Research

Early use of drugs cuts HIV risk, study says

HEALTH campaigners say a new front has opened in the three-decade war on AIDS after a study among couples showed early use of drugs slashed the risk of HIV infection through sex by 96 per cent. Antiretroviral drugs can deliver a double blow by suppressing HIV in an infected patient and helping to prevent its spread through intercourse. Tasks include encouraging HIV testing and administering early treatment to people with the virus, especially in at-risk population niches such as gay men, intravenous drug users and sex workers. Margaret Chan, director general of the UN’s World Health Organisation, said the study was “a crucial development”. Throughout the history of AIDS, the pendulum of policymaking has swung between treatment, essentially drugs, and prevention, essentially the condom. But this to-and-fro doctrinal debate was challenged in January 2008 by a Swiss researcher, Bernard Hirschel. He ventured that someone who had observed a drug regimen and was shown to have suppressed the virus in his or her blood was no longer an infection risk through sex. Some activists scorned the findings as premature or even irresponsible. But vindication came today with data from the first randomised clinical trial, carried out among “discordant” couples, one of whom had the virus while the other was HIV-negative. The probe was conducted at 13 sites in Africa, Asia and the Americas among 1,763 couples, 97 per cent of whom were heterosexual. In the first group, the HIV-positive partner received anti-HIV drugs immediately; in the second, the HIV-positive partner deferred treatment until he or she had reached a given level of viral infection.
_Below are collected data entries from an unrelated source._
(** What a rotation does when it succeeds. *)
Record rotated a a' (next : App.NodeInfo) (kept : list App.NodeInfo) (now : time) : Prop := {
  ro_fresh : NodeID next ∉ App.Hops (circuit a);
  ro_usable : usable next = true;
  ro_kept : map NodeID kept = take (length (App.Hops (circuit a)) - 1) (App.Hops (circuit a));
  ro_separated : separated (map mhNode (kept ++ [next]));
  ro_circuit : circuit a' = rotate_record (circuit a) next now;
  ro_engine : ∃ g, engine a = Some g ∧ engine a' = Some (eng_RotateEndpoint g (Endpoint next)).1;
  ro_node : node a' = match node a with Some _ => Some next | None => None end;
  ro_rest : enforcer a' = enforcer a ∧ sess a' = sess a ∧ connID a' = connID a ∧ cfg a' = cfg a
}.

Lemma rotate_ok a i now a' : RotateCircuit a i now = (a', Ok tt) → ∃ next kept, rotated a a' next kept now.
Proof.
  unfold RotateCircuit. destruct (engine a) as [g|] eqn:Eg; [|done].
  destruct (ListNodes a) as [all|]; [|done]. destruct (match node a with None => _ | _ => _ end); [done|].
  destruct (bestExcept a all _ "") as [next|] eqn:Eb; [|done]. apply best_except_some in Eb as (_ & Hf & Hu).
  destruct (find_nodes a _) as [kept|] eqn:Ek; [|done]. apply find_nodes_ids in Ek.
  destruct (routable_path (kept ++ [next]) i) as [rt|] eqn:Er; [|done].
  apply routable_path_ok in Er as (_ & Hs & _).
  destruct (eng_RotateEndpoint g (Endpoint next)) as [g' [[]|x]] eqn:Ex; [|done]. intros [= <-].
  exists next, kept. split; try done. exists g. split; [done|]. by rewrite Ex.
Qed.

Lemma rotate_err a i now a' x : RotateCircuit a i now = (a', Err x) →
  a' = set_engine a (engine a') ∧ ((∀ e, x ≠ ErrRotate e) → a' = a).
Proof.
  assert (∀ b : App, set_engine b (engine b) = b) as Hid by by intros [].
  unfold RotateCircuit. destruct (engine a) as [g|] eqn:Eg.
  2: { intros [= <- _]. by rewrite Hid. }
  destruct (ListNodes a); [|intros [= <- _]; by rewrite Hid].
  destruct (match node a with None => _ | _ => _ end); [intros [= <- _]; by rewrite Hid|].
  destruct (bestExcept a _ _ ""); [|intros [= <- _]; by rewrite Hid].
  destruct (find_nodes a _); [|intros [= <- _]; by rewrite Hid].
  destruct (routable_path _ i); [|intros [= <- _]; by rewrite Hid].
  destruct (eng_RotateEndpoint g _) as [g' [[]|y]]; [done|]. intros [= <- <-].
  split; [done|]. intros Hx. by destruct (Hx y).
Qed.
The US National Institutes of Health reported when an HIV-infected partner began immediate antiretroviral treatment and adhered to it, there was a 96-per cent fall in HIV transmission. Jean-Francois Delfraissy, director of France’s National Agency for AIDS Research (ANRS), described the study as “a really important moment for public health”. AVAC, a New York-based group for HIV prevention, said the study highlighted the success of the revolutionary drugs that emerged in the mid-1990s and are now a lifeline for millions.